Big Data Mining and Analytics Impact Factor, Indexing, Ranking
Big Data Mining and Analytics (BDMA) is a scholarly journal dedicated to publishing research in the field of Computer Science. Institute of Electrical and Electronics Engineers is the publisher of this esteemed journal.
and its abbreviated form is Big Data Min Anal.
Big Data Mining and Analytics (Published by Tsinghua University Press) discovers hidden patterns, correlations, insights and knowledge through mining and analyzing large amounts of data obtained from various applications. It addresses the most innovative developments, research issues and solutions in big data research and their applications.
Big Data Mining and Analytics is indexed and abstracted in ESCI, EI, Scopus, DBLP Computer Science, Google Scholar, INSPEC, CSCD, DOAJ, CNKI, etc.
Abbreviation :ISO Journal abbreviation refers to the shortened form or acronym used to represent the full title of a scholarly journal. The ISO4 Abbreviation of Big Data Mining and Analytics Journal is Big Data Min Anal.
The Ranking of the Journal in 2024 is 859. Ranking systems aim to provide an indication of a journal's quality, influence, and prestige within a specific field or discipline.
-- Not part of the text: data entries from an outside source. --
(* ===== verification/CacheFacts.v ===== *)
(** * CacheFacts: what the cache operations guarantee *)

From S2P Require Import Prelude Model Mapping Fs Sql Cache.
From stdpp Require Import prelude strings list gmap sorting.

(** ** The abstract view of the two identifier tables *)

(** The external identifier that holds a numeric id, if any. *)
Definition uid_holder (d : db) (uid : Z) : option string :=
  ur_external_id <$> head (filter (λ r, ur_uid r = uid) (uid_cache d)).
Definition gid_holder (d : db) (gid : Z) : option string :=
  gr_external_id <$> head (filter (λ r, gr_gid r = gid) (gid_cache d)).

(** What a prober for [ext] is told about a slot. *)
Definition owner_view (holder : option string) (ext : string) : option bool :=
  (λ owner, bool_decide (owner = ext)) <$> holder.

(** A slot a prober for [ext] may take: free, or its own. *)
Definition available (holder : option string) (ext : string) : Prop :=
  holder = None ∨ holder = Some ext.

Definition sql_failure `{Sqlite} (e : CacheError) : Prop :=
  ∃ n e', sql_fault n = Some e' ∧ e = Sqlite_error e'.

Definition no_faults `{Sqlite} : Prop := ∀ n, sql_fault n = None.

(** The outcome of a resolution against a fixed assignment of ids. *)
Definition resolution `{Sqlite} `{Murmur3} (holder : Z → option string) (ext : string)
    (min size : Z) (r : outcome CacheError Z) : Prop :=
  match r with
  | Ok c => (min ≤ c < min + size)%Z ∧ available (holder c) ext ∧
      ∃ h before after, murmur3_32 ext 0 = Some h ∧
        probe_sequence h min size = before ++ c :: after ∧
        Forall (λ c, ¬ available (holder c) ext) before
  | Err e => sql_failure e ∨
      (e = RangeExhausted ∧ ∀ c, (min ≤ c < min + size)%Z → ¬ available (holder c) ext)
  | Panic => False
  end.

Lemma owner_view_false holder ext :
  owner_view holder ext = Some false ↔ ¬ available holder ext.
Proof.
  unfold owner_view, available. destruct holder as [o|]; simpl.
  - case_bool_decide as Ho; [split; [done|]|split; [|done]].
    + intros []. right. by rewrite Ho.
    + intros _ [?|[= ?]]; done.
  - split; [done|]. intros []. by left.
Qed.

Lemma filter_eq_cases {A B} `{EqDecision B} (f : A → B) (l : list A) (v : B) :
  NoDup (f <$> l) → filter (λ x, f x = v) l = [] ∨ ∃ x, filter (λ x, f x = v) l = [x].
Proof.
  intros Hl. destruct (filter (λ x, f x = v) l) as [|x xs] eqn:Hf; [by left|right].
  assert (x ∈ filter (λ x, f x = v) l) as [<- Hx]%list_elem_of_filter by (rewrite Hf; left).
  exists x. by rewrite <-Hf, filter_unique.
Qed.

Section owners.
Context `{SqliteLaws} `{BuildProfile} `{Murmur3Laws}.

Lemma sql_failure_from d e :
  sql_fault (stmt_no d) = Some e → sql_failure (from e).
Proof. intros. by exists (stmt_no d), e. Qed.

Lemma uid_owner_wp uid ext d :
  db_wf d →
  wp (uid_owner uid ext) (λ r d', same_tables d d' ∧
    match r with
    | Ok t => t = owner_view (uid_holder d uid) ext
    | Err e => sql_failure e
    | Panic => False
    end) d.
Proof.
  intros Hd. apply wp_bind, wp_map_err, wp_query.
  - intros e He. split; [done|]. by eapply sql_failure_from.
  - intros _. unfold uid_holder, owner_view. simpl.
    destruct (filter_eq_cases ur_uid (uid_cache d) uid) as [->|[r ->]];
      [by apply Hd|csimpl; rewrite scan_order_nil|csimpl; rewrite scan_order_singleton];
      by apply wp_ret.
Qed.

Lemma gid_owner_wp gid ext d :
  db_wf d →
  wp (gid_owner gid ext) (λ r d', same_tables d d' ∧
    match r with
    | Ok t => t = owner_view (gid_holder d gid) ext
    | Err e => sql_failure e
    | Panic => False
    end) d.
Proof.
  intros Hd. apply wp_bind, wp_map_err, wp_query.
  - intros e He. split; [done|]. by eapply sql_failure_from.
  - intros _. unfold gid_holder, owner_view. simpl.
    destruct (filter_eq_cases gr_gid (gid_cache d) gid) as [->|[r ->]];
      [by apply Hd|csimpl; rewrite scan_order_nil|csimpl; rewrite scan_order_singleton];
      by apply wp_ret.
Qed.

Lemma db_wf_same_tables d d' : same_tables d d' → db_wf d → db_wf d'.
Proof. intros (E1&E2&E3) []. by split; rewrite ?E1, ?E2, ?E3. Qed.
Lemma uid_holder_same_tables d d' uid : same_tables d d' → uid_holder d' uid = uid_holder d uid.
Proof. unfold uid_holder. by intros (->&_&_). Qed.
Lemma gid_holder_same_tables d d' gid : same_tables d d' → gid_holder d' gid = gid_holder d gid.
Proof. unfold gid_holder. by intros (_&->&_). Qed.

(** The scan of [resolve_id] against lookups that report [owner_view]. *)
Lemma resolve_wp (lookup : Z → M db CacheError (option bool)) holder ext min size d :
  probe_range min size →
  (∀ c d', same_tables d d' → wp (lookup c) (λ r d'', same_tables d' d'' ∧
      match r with
      | Ok t => t = owner_view (holder c) ext | Err e => sql_failure e | Panic => False
      end) d') →
  wp (resolve_id ext min size lookup)
    (λ r d', same_tables d d' ∧ resolution holder ext min size r) d.
Proof.
  intros Hp Hl. eapply wp_mono.
  - apply (resolve_id_wp lookup (λ c, owner_view (holder c) ext) (same_tables d)
      sql_failure ext min size d Hp); [|done].
    intros c d' Hd'. eapply wp_mono; [by apply Hl|].
    intros r d'' [Hd'' Hr]. split; [by etrans|]. by destruct r.
  - intros r d' [Hd' Hr]. split; [done|]. destruct r as [c|e|]; simpl; [|..|done].
    + destruct Hr as (Hc & Hnot & h & before & after & Hh & Heq & Hall).
      split_and!; [lia|lia| |].
      * apply dec_stable. by rewrite <-owner_view_false.
      * exists h, before, after. split_and!; [done..|].
        eapply Forall_impl; [done|]. intros x. by rewrite owner_view_false.
    + destruct Hr as [|[-> Hall]]; [by left|right]. split; [done|].
      intros c Hc. rewrite <-owner_view_false. auto.
Qed.
End owners.

Section resolution_facts.
Context `{SqliteLaws} `{BuildProfile} `{Murmur3Laws}.

Lemma resolve_uid_wp ext min size d :
  db_wf d → probe_range min size →
  wp (resolve_uid ext min size)
    (λ r d', same_tables d d' ∧ resolution (uid_holder d) ext min size r) d.
Proof.
  intros Hd Hp. apply resolve_wp; [done|]. intros c d' Hd'.
  rewrite <-(uid_holder_same_tables d d') by done.
  apply uid_owner_wp. by eapply db_wf_same_tables.
Qed.

Lemma resolve_gid_wp ext min size d :
  db_wf d → probe_range min size →
  wp (resolve_gid ext min size)
    (λ r d', same_tables d d' ∧ resolution (gid_holder d) ext min size r) d.
Proof.
  intros Hd Hp. apply resolve_wp; [done|]. intros c d' Hd'.
  rewrite <-(gid_holder_same_tables d d') by done.
  apply gid_owner_wp. by eapply db_wf_same_tables.
Qed.

(** A holder is the row of the table with that id. *)
Lemma uid_holder_Some d uid ext :
  db_wf d → uid_holder d uid = Some ext ↔
    ∃ r, r ∈ uid_cache d ∧ ur_uid r = uid ∧ ur_external_id r = ext.
Proof.
  intros Hd. unfold uid_holder. split.
  - destruct (filter _ _) as [|r rs] eqn:Hf; simpl; [done|]. intros [= <-]. exists r.
    assert (r ∈ filter (λ r, ur_uid r = uid) (uid_cache d)) as [? ?]%list_elem_of_filter
      by (rewrite Hf; left). done.
  - intros (r & Hr & <- & <-). by rewrite (filter_unique ur_uid _ r) by (done || apply Hd).
Qed.

Lemma gid_holder_Some d gid ext :
  db_wf d → gid_holder d gid = Some ext ↔
    ∃ r, r ∈ gid_cache d ∧ gr_gid r = gid ∧ gr_external_id r = ext.
Proof.
  intros Hd. unfold gid_holder. split.
  - destruct (filter _ _) as [|r rs] eqn:Hf; simpl; [done|]. intros [= <-]. exists r.
    assert (r ∈ filter (λ r, gr_gid r = gid) (gid_cache d)) as [? ?]%list_elem_of_filter
      by (rewrite Hf; left). done.
  - intros (r & Hr & <- & <-). by rewrite (filter_unique gr_gid _ r) by (done || apply Hd).
Qed.

(** Storing a user at an available slot evicts nobody else's row. *)
Lemma replace_uid_row_keeps d row r :
  db_wf d → available (uid_holder d (ur_uid row)) (ur_external_id row) →
  r ∈ uid_cache d → ur_external_id r ≠ ur_external_id row →
  r ∈ uid_cache (replace_uid_row row d).
Proof.
  intros Hd Hav Hr Hne. simpl. apply elem_of_app. left.
  apply list_elem_of_filter. split; [|done]. intros [?|Huid]; [done|].
  assert (uid_holder d (ur_uid row) = Some (ur_external_id r)) as Hh
    by (apply uid_holder_Some; eauto).
  destruct Hav as [Hn|Hn]; congruence.
Qed.

Lemma replace_gid_row_keeps d row r :
  db_wf d → available (gid_holder d (gr_gid row)) (gr_external_id row) →
  r ∈ gid_cache d → gr_external_id r ≠ gr_external_id row →
  r ∈ gid_cache (replace_gid_row row d).
Proof.
  intros Hd Hav Hr Hne. simpl. apply elem_of_app. left.
  apply list_elem_of_filter. split; [|done]. intros [?|Hgid]; [done|].
  assert (gid_holder d (gr_gid row) = Some (gr_external_id r)) as Hh
    by (apply gid_holder_Some; eauto).
  destruct Hav as [Hn|Hn]; congruence.
Qed.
The Journal's Impact Factor in 2024 is 13.6. it is all calculated by Clarivate, which means how many times a particular citation has been published in the past two years.
The Journal SCImago in 2024 is 2.533. It is measured by the number of citations which are made by the particular journals, and the journal from where the citations arrived from.
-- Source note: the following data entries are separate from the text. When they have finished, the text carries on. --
Inductive dir_step (D : directory) : event → directory → Prop :=
  | uid_resolved ext min size id :
      chosen (uid_open D ext) ext min size id →
      dir_step D (mk_event (ResolveUid ext min size) [] (Ok (Resolved id))) D
  | gid_resolved ext min size id :
      chosen (gid_open D ext) ext min size id →
      dir_step D (mk_event (ResolveGid ext min size) [] (Ok (Resolved id))) D
  | user_stored u now :
      dir_step D (mk_event (StoreUser u) [now] (Ok Finished))
        (mk_directory (put_user u now (dir_users D)) (dir_groups D) (dir_members D))
  | user_by_uid uid now ttl res :
      ttl_is ttl → entry_found (dir_users D) (λ u, user_uid u = uid) now ttl eq res →
      dir_step D (mk_event (GetUserByUid uid) [now] (Ok (FoundUser res))) D
  | user_by_name name now ttl res :
      ttl_is ttl → entry_found (dir_users D) (λ u, user_name u = name) now ttl eq res →
      dir_step D (mk_event (GetUserByName name) [now] (Ok (FoundUser res))) D
  | group_is_stored g now :
      NoDup (group_members g) →
      dir_step D (mk_event (StoreGroup g) [now] (Ok Finished)) (put_group g now (group_members g) D)
  | group_by_gid gid now ttl res :
      ttl_is ttl → entry_found (dir_groups D) (λ g, group_gid g = gid) now ttl (with_members D) res →
      dir_step D (mk_event (GetGroupByGid gid) [now] (Ok (FoundGroup res))) D
  | group_by_name name now ttl res :
      ttl_is ttl → entry_found (dir_groups D) (λ g, group_name g = name) now ttl (with_members D) res →
      dir_step D (mk_event (GetGroupByName name) [now] (Ok (FoundGroup res))) D
  | groups_for_member name now ttl heads gs :
      ttl_is ttl → NoDup heads →
      (∀ g, g ∈ heads ↔ ∃ e t, dir_groups D !! e = Some (g, t) ∧ (e, name) ∈ dir_members D ∧
        unexpired now ttl t) →
      Forall2 (with_members D) heads gs →
      dir_step D (mk_event (GetGroupsForMember name) [now] (Ok (FoundGroups gs))) D
  | expired_purged ttl sql_ttl t1 t2 t3 :
      u64_to_sql ttl = Some sql_ttl →
      dir_step D (mk_event (PurgeExpired ttl) [t1; t2; t3] (Ok Finished))
        (purge_users sql_ttl t3 (purge_groups sql_ttl t2 (purge_members sql_ttl t1 D)))
  | call_failed call e :
      may_fail D call e → dir_step D (mk_event call [] (Err e)) D
  (** Stores of groups and purges take several statements; a failure can leave
      them half done. *)
  | group_placed_only g now e :
      sql_failure e → dir_step D (mk_event (StoreGroup g) [now] (Err e)) (place_group g now D)
  | group_half_stored g now e pre x post :
      group_members g = pre ++ x :: post → NoDup pre →
      sql_failure e ∨ (x ∈ pre ∧ e = Sqlite_error ConstraintViolation) →
      dir_step D (mk_event (StoreGroup g) [now] (Err e)) (put_group g now pre D)
  | members_purged_only ttl sql_ttl t1 e :
      u64_to_sql ttl = Some sql_ttl → sql_failure e →
      dir_step D (mk_event (PurgeExpired ttl) [t1] (Err e)) (purge_members sql_ttl t1 D)
  | groups_purged_only ttl sql_ttl t1 t2 e :
      u64_to_sql ttl = Some sql_ttl → sql_failure e →
      dir_step D (mk_event (PurgeExpired ttl) [t1; t2] (Err e))
        (purge_groups sql_ttl t2 (purge_members sql_ttl t1 D)).

Inductive dir_trace : directory → list event → directory → Prop :=
  | trace_nil D : dir_trace D [] D
  | trace_cons D ev D1 tr D2 :
      dir_step D ev D1 → dir_trace D1 tr D2 → dir_trace D (ev :: tr) D2.
End steps.

(** ** The users that are found were stored last *)

(** The event stored the user at the time [t]. *)
Definition stores_at (ev : event) (u : User) (t : Z) : Prop :=
  ev = mk_event (StoreUser u) [t] (Ok Finished).

(** In the history [tr], [u] was stored at [t], and no user with its identifier or
    its uid was stored after that. *)
Definition latest_store (tr : list event) (u : User) (t : Z) : Prop :=
  ∃ before ev after, tr = before ++ ev :: after ∧ stores_at ev u t ∧
    ∀ ev' u' t', ev' ∈ after → stores_at ev' u' t' →
      user_external_id u' ≠ user_external_id u ∧ user_uid u' ≠ user_uid u.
The Journal's H-Index in 2024 is 30. The H-index is calculated on how many times a particular author is cited and the number of published papers that a particular author has.
The Journal's Quartile is Q1. A quartile has three points, which are the upper quartile, median, and lower quartile. The main motive of the quartile is to calculate the interquartile range, that resembles the changes across the median.
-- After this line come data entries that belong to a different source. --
(** Whatever the statements do, the lookups of users answer with a row of
    the table that carries the key asked for and that was cached less than the
    ttl before the query, all its columns included, and they answer [None] only
    when there is no such row; they change no table and never panic. *)
Theorem user_lookups_respect_ttl c uid name d :
  wp (get_user_by_uid c uid) (λ r d', same_tables d d' ∧
    match r with
    | Ok res => ∃ ttl, u64_to_sql (ttl_seconds c) = Some ttl ∧
        lookup_answer (uid_cache d) (λ r, ur_uid r = uid) ur_cached_at
          (sql_now (stmt_no d)) ttl (λ r u, row_user r = u) res
    | Err e => lookup_failure (ttl_seconds c) e
    | Panic => False
    end) d ∧
  wp (get_user_by_name c name) (λ r d', same_tables d d' ∧
    match r with
    | Ok res => ∃ ttl, u64_to_sql (ttl_seconds c) = Some ttl ∧
        lookup_answer (uid_cache d) (λ r, ur_login r = name) ur_cached_at
          (sql_now (stmt_no d)) ttl (λ r u, row_user r = u) res
    | Err e => lookup_failure (ttl_seconds c) e
    | Panic => False
    end) d.
Proof. split; [apply get_user_by_uid_wp|apply get_user_by_name_wp]. Qed.

(** C30: where no statement fails, a group whose members have distinct names is
    read back by gid as stored, up to the order of its members, while the clock has moved by less
    than the ttl. *)
Theorem store_group_roundtrip c group d :
  no_faults → (0 ≤ ttl_seconds c < 2 ^ 63)%Z → within_ttl (ttl_seconds c) →
  db_wf d → NoDup (group_members group) →
  wp (store_group group ;;? get_group_by_gid c (group_gid group))
    (λ r _, ∃ g, r = Ok (Some g) ∧ g ≡ group) d.
Proof.
  intros Hnf Httl Hw Hd Hnd. apply wp_bind.
  eapply wp_mono; [by apply store_group_wp|].
  intros r d' (Hwf & _ & (now & Hg & Hnow) & _ & Hres).
  destruct Hres as [(_ & -> & Hm)|(pre & x & post & Heq & _ & Hx & _)].
  2: { rewrite Heq in Hnd. apply NoDup_app in Hnd as (_ & Hdis & _).
       destruct (Hdis x Hx). by left. }
  assert (Hrow : group_row group now ∈ gid_cache d').
  { rewrite Hg. simpl. apply elem_of_app. right. by left. }
  cbn [and_then]. eapply wp_mono; [apply get_group_by_gid_wp|].
  intros r d'' [_ Hr].
  destruct r as [res|e|]; [|destruct Hr as [(n & e' & He' & _)|[He' _]]|done].
  2: by rewrite Hnf in He'. 2: by rewrite u64_to_sql_fits in He'.
  destruct Hr as (ttl & Hu & Hres). rewrite u64_to_sql_fits in Hu by done.
  injection Hu as <-. destruct res as [g|].
  - exists g. split; [done|]. destruct Hres as (row & Hin & Hgid & _ & (?&?&?&?)).
    assert (row = group_row group now) as ->.
    { eapply (NoDup_fmap_inj gr_gid); [apply Hwf|done..]. }
    split_and!; [done..|]. by rewrite <-Hm.
  - destruct (Hres _ Hrow eq_refl). rewrite Hnow. apply Hw.
Qed.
Indexing services aim to make it easier for researchers, scholars, and readers to discover and access articles from various journals within a specific field or discipline.
Publishing in Big Data Mining and Analytics involves the following steps:
Research: Conduct high-quality, impactful research in the field of Computer Science.
Familiarize Yourself: Read and understand the aims and scope of Big Data Mining and Analytics to ensure your work aligns with their focus.
Manuscript Preparation: Prepare your manuscript according to the Big Data Mining and Analytics guidelines, including formatting, length, and referencing style.
Submission: Submit your manuscript through the journal's online submission system.